Retype, word for word, every line of the records below starting at the one that contains "file moves, and" and ending at the one that contains "(∃ k files, r"; include both of those lines and nothing more.

Dataset excerpts Start Marker

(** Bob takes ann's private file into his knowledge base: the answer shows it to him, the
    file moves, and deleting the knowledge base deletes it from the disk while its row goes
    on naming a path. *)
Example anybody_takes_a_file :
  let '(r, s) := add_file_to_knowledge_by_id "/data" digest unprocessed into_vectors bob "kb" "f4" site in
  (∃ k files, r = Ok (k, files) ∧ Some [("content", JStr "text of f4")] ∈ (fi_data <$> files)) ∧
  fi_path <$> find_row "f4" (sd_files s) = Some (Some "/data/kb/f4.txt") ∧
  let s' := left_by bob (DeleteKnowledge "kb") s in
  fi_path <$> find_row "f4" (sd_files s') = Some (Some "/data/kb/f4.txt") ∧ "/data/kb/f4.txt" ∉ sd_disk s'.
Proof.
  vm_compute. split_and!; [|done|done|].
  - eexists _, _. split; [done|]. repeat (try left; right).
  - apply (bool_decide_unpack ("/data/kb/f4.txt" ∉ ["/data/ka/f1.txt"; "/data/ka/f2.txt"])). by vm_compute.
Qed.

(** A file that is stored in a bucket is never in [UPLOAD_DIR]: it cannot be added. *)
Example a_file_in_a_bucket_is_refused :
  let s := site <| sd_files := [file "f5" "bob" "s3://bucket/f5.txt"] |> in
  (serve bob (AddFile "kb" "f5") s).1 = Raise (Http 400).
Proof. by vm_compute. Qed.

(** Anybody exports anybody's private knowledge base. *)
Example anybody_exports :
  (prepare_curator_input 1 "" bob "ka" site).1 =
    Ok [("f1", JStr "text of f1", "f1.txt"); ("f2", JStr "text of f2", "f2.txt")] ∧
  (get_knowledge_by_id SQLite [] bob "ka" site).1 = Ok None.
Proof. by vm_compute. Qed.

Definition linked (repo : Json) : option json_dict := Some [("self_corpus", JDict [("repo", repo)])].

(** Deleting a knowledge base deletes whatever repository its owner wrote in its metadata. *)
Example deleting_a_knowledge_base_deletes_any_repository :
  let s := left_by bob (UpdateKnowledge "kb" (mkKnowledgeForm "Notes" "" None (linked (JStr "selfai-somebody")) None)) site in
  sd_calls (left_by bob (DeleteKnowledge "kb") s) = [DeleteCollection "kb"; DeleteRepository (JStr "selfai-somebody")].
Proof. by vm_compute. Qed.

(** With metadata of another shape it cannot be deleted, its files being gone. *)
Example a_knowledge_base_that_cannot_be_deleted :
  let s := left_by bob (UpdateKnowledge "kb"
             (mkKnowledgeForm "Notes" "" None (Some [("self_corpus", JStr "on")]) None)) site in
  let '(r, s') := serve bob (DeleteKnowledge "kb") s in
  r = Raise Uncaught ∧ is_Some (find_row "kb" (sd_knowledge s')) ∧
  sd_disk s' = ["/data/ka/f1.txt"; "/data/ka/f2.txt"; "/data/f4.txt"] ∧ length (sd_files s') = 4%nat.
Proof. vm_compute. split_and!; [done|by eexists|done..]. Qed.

Dataset excerpts End Marker

## Result
    file moves, and deleting the knowledge base deletes it from the disk while its row goes
    on naming a path. *)
Example anybody_takes_a_file :
  let '(r, s) := add_file_to_knowledge_by_id "/data" digest unprocessed into_vectors bob "kb" "f4" site in
  (∃ k files, r = Ok (k, files) ∧ Some [("content", JStr "text of f4")] ∈ (fi_data <$> files)) ∧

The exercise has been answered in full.